2015-01-05 Thread Alec Taylor
Thanks Simon, that's a good way to train on incoming events (and
related problems / and result computations).

However, does it handle the actual data storage? - E.g.: CRUD documents

On Tue, Jan 6, 2015 at 1:18 PM, Simon Chan simonc...@gmail.com wrote:
 Alec,

 If you are looking for a Machine Learning stack that supports
 business-logics, you may take a look at PredictionIO:
 http://prediction.io/

 It's based on Spark and HBase.

 Simon


 On Mon, Jan 5, 2015 at 6:14 PM, Alec Taylor alec.tayl...@gmail.com wrote:

 Thanks all.
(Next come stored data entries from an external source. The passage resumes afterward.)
(** * Properties *)

(** ** Equality of values *)

Lemma atom_eq_refl (a : atom) : atom_eq a a = true.
Proof. destruct a; simpl; try done; by apply bool_decide_eq_true_2. Qed.

Lemma py_eq_refl (v : pyval) : py_eq v v = true.
Proof.
  destruct v as [a|d]; simpl; [apply atom_eq_refl|].
  by apply bool_decide_eq_true_2.
Qed.

Lemma atom_eq_norm (a b : atom) : atom_eq a b = bool_decide (atom_norm a = atom_norm b).
Proof.
  destruct a, b; simpl; try done;
    apply bool_decide_ext; split; intros; simplify_eq; try done.
  - by destruct b, b0.
Qed.

(** ** Sorting strings *)

Section sorting.

Lemma leb_trans (a b c : string) :
  String.leb a b = true → String.leb b c = true → String.leb a c = true.
Proof.
  unfold String.leb.
  destruct (String.compare a b) eqn:Hab; [| |done].
  - apply String.compare_eq_iff in Hab as ->. done.
  - destruct (String.compare b c) eqn:Hbc; [| |done]; intros _ _.
    + apply String.compare_eq_iff in Hbc as <-. by rewrite Hab.
    + apply String_as_OT.cmp_lt in Hab, Hbc.
      pose proof (String_as_OT.lt_trans _ _ _ Hab Hbc) as Hac.
      apply String_as_OT.cmp_lt in Hac.
      unfold String_as_OT.cmp in Hac. by rewrite Hac.
Qed.

Lemma leb_false_flip (a b : string) :
  String.leb a b = false → String.leb b a = true.
Proof. destruct (String.leb_total a b); congruence. Qed.

Lemma insert_sorted_comm (a b : string) (l : list string) :
  insert_sorted a (insert_sorted b l) = insert_sorted b (insert_sorted a l).
Proof.
  induction l as [|y l IH]; simpl.
  - destruct (String.leb a b) eqn:Hab, (String.leb b a) eqn:Hba; try done.
    + by rewrite (String.leb_antisym _ _ Hab Hba).
    + apply leb_false_flip in Hab. congruence.
  - destruct (String.leb a y) eqn:Hay, (String.leb b y) eqn:Hby; simpl;
      rewrite ?Hay, ?Hby.
    + destruct (String.leb a b) eqn:Hab, (String.leb b a) eqn:Hba;
        rewrite ?Hay, ?Hby; try done.
      * by rewrite (String.leb_antisym _ _ Hab Hba).
      * apply leb_false_flip in Hab. congruence.
    + destruct (String.leb b a) eqn:Hba; [|done].
      by rewrite (leb_trans _ _ _ Hba Hay) in Hby.
    + destruct (String.leb a b) eqn:Hab; [|done].
      by rewrite (leb_trans _ _ _ Hab Hby) in Hay.
    + by rewrite IH.
Qed.

(** The result of [sorted] depends on the elements and their
    multiplicities only. *)
Lemma sort_strings_perm (l1 l2 : list string) :
  l1 ≡ₚ l2 → sort_strings l1 = sort_strings l2.
Proof.
  unfold sort_strings.
  induction 1 as [|x l1 l2 _ IH|x y l|l1 l2 l3 _ IH1 _ IH2]; simpl.
  - done.
  - by rewrite IH.
  - apply insert_sorted_comm.
  - congruence.
Qed.

Lemma insert_sorted_perm (x : string) (l : list string) :
  insert_sorted x l ≡ₚ x :: l.
Proof.
  induction l as [|y l IH]; simpl; [done|].
  destruct (String.leb x y); [done|].
  rewrite IH. apply perm_swap.
Qed.

(** [sorted] keeps every element, with its multiplicity. *)
Lemma sort_strings_permutation (l : list string) : sort_strings l ≡ₚ l.
Proof.
  induction l as [|x l IH]; simpl; [done|].
  unfold sort_strings in *; simpl.
  by rewrite insert_sorted_perm, IH.
Qed.

Lemma sort_strings_length (l : list string) :
  length (sort_strings l) = length l.
Proof. by rewrite sort_strings_permutation. Qed.

End sorting.

(** ** The comparator *)

Lemma get_lift (d : gmap string atom) (key : string) :
  get (lift d) key = VAtom (aget d key).
Proof. unfold get, aget, lift. rewrite lookup_fmap. by destruct (d !! key). Qed.

Lemma has_lift (d : gmap string atom) (key : string) :
  has (lift d) key = has d key.
Proof.
  unfold has, lift. rewrite lookup_fmap. apply bool_decide_ext.
  by rewrite fmap_is_Some.
Qed.

Lemma sorted_ok (v : pyval) :
  separators_ok v = true → is_None v = false → ∃ l, sorted v = Ok l.
Proof.
  unfold sorted. destruct v as [[| | | |]|]; simpl; try done; eauto.
Qed.

Lemma key_changed_same (key : string) (v : pyval) :
  (key = "separators" → separators_ok v = true) →
  key_changed key v v = Ok false.
Proof.
  intros Hsep. unfold key_changed.
  destruct (is_None v) eqn:Hnone; simpl; [done|].
  destruct (bool_decide (key = "custom_chunking") && (is_False v && is_False v));
    [done|].
  case_bool_decide as Hkey; simpl.
  - destruct (sorted_ok v (Hsep Hkey) Hnone) as [l ->]. simpl.
    by rewrite bool_decide_eq_true_2.
  - by rewrite py_eq_refl.
Qed.

Lemma params_loop_unchanged (keys : list string) (old_params new_params : gmap string pyval)
    (changed : bool) (changed_fields : list string) :
  (∀ key, key ∈ keys →
     key_changed key (get old_params key) (get new_params key) = Ok false) →
  params_loop keys old_params new_params changed changed_fields
  = Ok (changed, changed_fields).
Proof.
  induction keys as [|key keys IH]; intros Hkeys; simpl; [done|].
  rewrite Hkeys by left. simpl. apply IH. intros k Hk. apply Hkeys. by right.
Qed.

(** What the loop adds: a sub-sequence of the keys it ran over, and the flag
    is raised exactly when something was added. *)
Lemma params_loop_inv (keys : list string) (old_params new_params : gmap string pyval)
    (changed : bool) (changed_fields : list string) (c : bool) (fs : list string) :
  params_loop keys old_params new_params changed changed_fields = Ok (c, fs) →
  ∃ added, fs = (changed_fields ++ added)%list ∧ added `sublist_of` keys
           ∧ c = changed || negb (bool_decide (added = [])).
Proof.
  revert changed changed_fields.
  induction keys as [|key keys IH]; intros changed changed_fields; simpl.
  - intros [= <- <-]. exists []. rewrite app_nil_r, orb_false_r. done.
  - destruct (key_changed key _ _) as [[|]|e]; simpl; [| |done]; intros Hloop.
    + apply IH in Hloop as (added & -> & Hsub & ->).
      exists (key :: added). rewrite <-app_assoc. simpl.
      split_and!; [done|by constructor|].
      by rewrite orb_true_r.
    + apply IH in Hloop as (added & -> & Hsub & ->).
      exists added. split_and!; [done|by constructor|done].
Qed.

Lemma keys_to_compare_NoDup : NoDup keys_to_compare.
Proof. compute_done. Qed.

Lemma chunking_params_diff_inv (old_params new_params : gmap string pyval)
    (c : bool) (fs : list string) :
  _chunking_params_diff old_params new_params = Ok (c, fs) →
  fs `sublist_of` keys_to_compare ∧ NoDup fs ∧ c = negb (bool_decide (fs = [])).
Proof.
  intros (added & -> & Hsub & ->)%params_loop_inv. simpl.
  split_and!; [done| |done].
  eapply sublist_NoDup; [apply keys_to_compare_NoDup|done].
Qed.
To answer your clarification questions:

 - I'm writing this in Python
 - A similar problem to my actual one is to find common 30 minute slots
 (over the next 12 months) [r] that k users have in common. Total
 users: n. Given n=1 and r=17472 then the [naïve] time-complexity
 is $\mathcal{O}(nr)$. n*r=17,472,000. I may be able to get
 $\mathcal{O}(n \log r)$ if not $\log \log$ from reading the literature
 on sequence matching, however this is uncertain.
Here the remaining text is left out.